The creator walked her audience through reconstituting GHK-Cu, a copper peptide, while listing a string of benefits: collagen production, skin barrier repair, even skin tone, hair growth, eczema, psoriasis, rosacea, inflammation, antioxidant activity, blood circulation, and brain health. She also pointed viewers toward peptide suppliers in the comments.
To her credit, she opened with a disclaimer: "this is not medical advice" and "you should never trust a random blonde girl on the internet." That's a reasonable caveat. But disclaimers don't neutralize misleading claims, and listing a dozen therapeutic targets for a single compound without qualification is exactly how supplement culture gets ahead of science. The supplier solicitation at the end is also worth flagging, because research peptides sold online occupy a regulatory gray zone that most viewers scrolling TikTok probably don't understand.
Does the science back this up?
Some of it, yes, but mostly in lab settings and small human trials, not robust clinical evidence. GHK-Cu has a legitimate research profile, and dismissing it entirely would be intellectually dishonest. The problem is the gap between petri dish and patient.
GHK-Cu (glycine-histidine-lysine bound to copper) is a naturally occurring peptide found in human plasma. Research by Pickart and colleagues going back to the 1970s and continuing through the 2010s has documented its role in wound healing and tissue remodeling. A 2015 review by Pickart, Vasquez-Soltero, and Margolina in Organogenesis summarized evidence that GHK-Cu upregulates collagen and glycosaminoglycan synthesis in fibroblasts. That part of the creator's claim, specifically collagen support and skin repair, has a reasonable mechanistic foundation. Hair shedding and growth? A 1993 study by Uno and colleagues in Journal of Investigative Dermatology showed topical GHK-Cu increased hair follicle size in mice. Human data is thinner. Anti-inflammatory and antioxidant effects have been demonstrated in cell studies, but the brain health claim, mentioned briefly, has almost no clinical data behind it.
What did they get wrong (or right)?
The collagen and skin elasticity claims are the most defensible. They got that mostly right. The skin barrier and anti-inflammatory framing is plausible but overstated for human application. Where things go sideways is the eczema, psoriasis, and rosacea claims.
Calling GHK-Cu good for "eczema, psoriasis, rosacea" implies therapeutic benefit for recognized medical conditions. There are no published randomized controlled trials in humans showing GHK-Cu treats any of those conditions. A 2010 study by Finkley and colleagues in Journal of Cosmetic Dermatology showed topical GHK-Cu improved skin laxity and fine lines versus placebo, which is meaningful, but it is not a psoriasis trial.

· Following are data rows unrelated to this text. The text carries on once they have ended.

(* ===== verification/Seats.v ===== *)
(** * Desired execution of agent seats
      (crates/execution/src/seat_configuration.rs)

    The one configuration row an agent has, its revision, and the operations
    that create, change and restart it. *)

From S2P Require Import Prelude Proto Schema.

Definition MAX_PROFILE_ID_BYTES : Z := 128.
Definition MAX_INSTRUCTIONS_BYTES : Z := 32768.

Definition seat_from_row (r : SeatRow) : result AgentSeatConfiguration :=
  guard (0 <=? sc_revision r) (Invalid "stored agent seat revision is invalid") ;?
  Ok {| asc_agent_id := sc_agent_id r; asc_profile_id := sc_profile_id r;
        asc_instructions := sc_instructions r; asc_desired_state := sc_desired_state r;
        asc_revision := sc_revision r; asc_created_at_ms := sc_created_at_ms r;
        asc_updated_at_ms := sc_updated_at_ms r |}.

(** [byte.is_ascii_alphanumeric() || matches!(byte, b'.' | b'_' | b'-')] *)
Definition profile_byte (a : Ascii.ascii) : bool :=
  let n := Ascii.N_of_ascii a in
  ((48 <=? n) && (n <=? 57) || (65 <=? n) && (n <=? 90) || (97 <=? n) && (n <=? 122)
   || (n =? 46) || (n =? 95) || (n =? 45))%N.
Fixpoint all_bytes (p : Ascii.ascii → bool) (s : string) : bool :=
  match s with EmptyString => true | String a s => p a && all_bytes p s end.

Definition validate_seat (requested : ConfigureAgentSeat) : result unit :=
  refuse (is_blank (cas_profile_id requested)
          || (MAX_PROFILE_ID_BYTES <? str_len (cas_profile_id requested))
          || negb (all_bytes profile_byte (cas_profile_id requested)))
    (Invalid "profile_id must contain 1 to 128 ASCII letters, digits, dots, dashes, or underscores") ;?
  refuse (MAX_INSTRUCTIONS_BYTES <? str_len (cas_instructions requested))
    (Invalid "instructions must not exceed 32768 bytes").

Definition list_seats : M (list AgentSeatConfiguration) :=
  let* rs := select (λ _ : SeatRow, true) in
  lift (collect seat_from_row (sort_by (by_str sc_agent_id) rs)).

(** [WHERE agent_id = ?] *)
Definition seat_of (agent_id : string) (r : SeatRow) : bool := sc_agent_id r ==? agent_id.

Definition get_seat (agent_id : string) : M (option AgentSeatConfiguration) :=
  let* row := fetch_optional (seat_of agent_id) in
  lift (match row with
        | Some row => let? c := seat_from_row row in Ok (Some c)
        | None => Ok None
        end).

(** [fetch_one] and [from_row] *)
Definition read_seat (agent_id : string) : M AgentSeatConfiguration :=
  let* row := fetch_optional (seat_of agent_id) in
  lift (let? row := ok_or row (Database RowNotFound) in seat_from_row row).

Definition new_seat (agent_id : string) (requested : ConfigureAgentSeat) (now : Z) : SeatRow :=
  {| sc_agent_id := agent_id; sc_profile_id := cas_profile_id requested;
     sc_instructions := cas_instructions requested;
     sc_desired_state := cas_desired_state requested; sc_revision := 1;
     sc_created_at_ms := now; sc_updated_at_ms := now |}.
(** The SET clause of the upsert. *)
Definition set_seat (requested : ConfigureAgentSeat) (now : Z) (r : SeatRow) : SeatRow :=
  {| sc_agent_id := sc_agent_id r; sc_profile_id := cas_profile_id requested;
     sc_instructions := cas_instructions requested;
     sc_desired_state := cas_desired_state requested; sc_revision := sc_revision r + 1;
     sc_created_at_ms := sc_created_at_ms r; sc_updated_at_ms := now |}.
(** The WHERE clause of the upsert: something differs. *)
Definition seat_differs (requested : ConfigureAgentSeat) (r : SeatRow) : bool :=
  (sc_profile_id r !=? cas_profile_id requested)
  || (sc_instructions r !=? cas_instructions requested)
  || (sc_desired_state r !=? cas_desired_state requested).

(** [INSERT .. ON CONFLICT(agent_id) DO UPDATE SET .. WHERE ..] *)
Definition upsert_seat (agent_id : string) (requested : ConfigureAgentSeat) (now : Z) : M unit :=
  let* existing := fetch_optional (seat_of agent_id) in
  match existing with
  | None => insert (new_seat agent_id requested now)
  | Some _ =>
      let* _ := update (λ r, seat_of agent_id r && seat_differs requested r)
                  (set_seat requested now) in
      ret tt
  end.

Definition configure (agent_id : string) (requested : ConfigureAgentSeat) (now : Z)
    : M AgentSeatConfiguration :=
  lift (validate_seat requested) ;;
  let* exists_ := count (λ r, a_id r ==? agent_id) in
  lift (refuse (exists_ ==? O) (NotFound "agent" agent_id)) ;;
  upsert_seat agent_id requested now ;;
  read_seat agent_id.

(** The SET clause of [restart]. *)
Definition set_restarted (now : Z) (r : SeatRow) : SeatRow :=
  {| sc_agent_id := sc_agent_id r; sc_profile_id := sc_profile_id r;
     sc_instructions := sc_instructions r; sc_desired_state := sc_desired_state r;
     sc_revision := sc_revision r + 1; sc_created_at_ms := sc_created_at_ms r;
     sc_updated_at_ms := now |}.

Definition restart (agent_id : string) (now : Z) : M AgentSeatConfiguration :=
  let* changed := update (λ r, seat_of agent_id r
                               && (sc_desired_state r ==? AgentSeatDesiredState.Running))
                    (set_restarted now) in
  if changed ==? O then
    let* state := fetch_optional (seat_of agent_id) in
    match state with
    | None => fail (NotFound "agent seat configuration" agent_id)
    | Some _ =>
        fail (Conflict ("agent seat " +:+ agent_id
                        +:+ " is stopped; start it before restarting"))
    end
  else read_seat agent_id.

The rosacea and eczema claims have essentially no clinical trial support. Saying a peptide is "good for" a skin disease to a TikTok audience of over half a million people, many of whom may be managing those conditions, is irresponsible regardless of what the disclaimer says. The blood circulation and brain health mentions are the weakest links, essentially speculative extrapolations from preclinical data.
What should you actually know?
GHK-Cu is one of the better-studied cosmetic peptides, and the topical evidence for skin texture and collagen support is real enough to take seriously. That does not make it a cure for skin disease, and it does not make injectable research-grade versions safe or well-characterized for human use.
The regulatory situation matters here. GHK-Cu sold as a "research peptide" online is not FDA-approved for any indication. The quality, purity, and sterility of products sold through the channels this creator promotes are not verified by any federal agency. Injectable use of unregulated peptides carries genuine infection and contamination risks. Topical GHK-Cu in cosmetic formulations is a different, safer conversation, and that distinction was not made in this video. Viewers inspired by this content should know that the science supports cautious interest, not the sweeping "ultimate beauty peptide" framing. If you are managing a diagnosed skin condition like psoriasis or rosacea, a board-certified dermatologist is still the right call.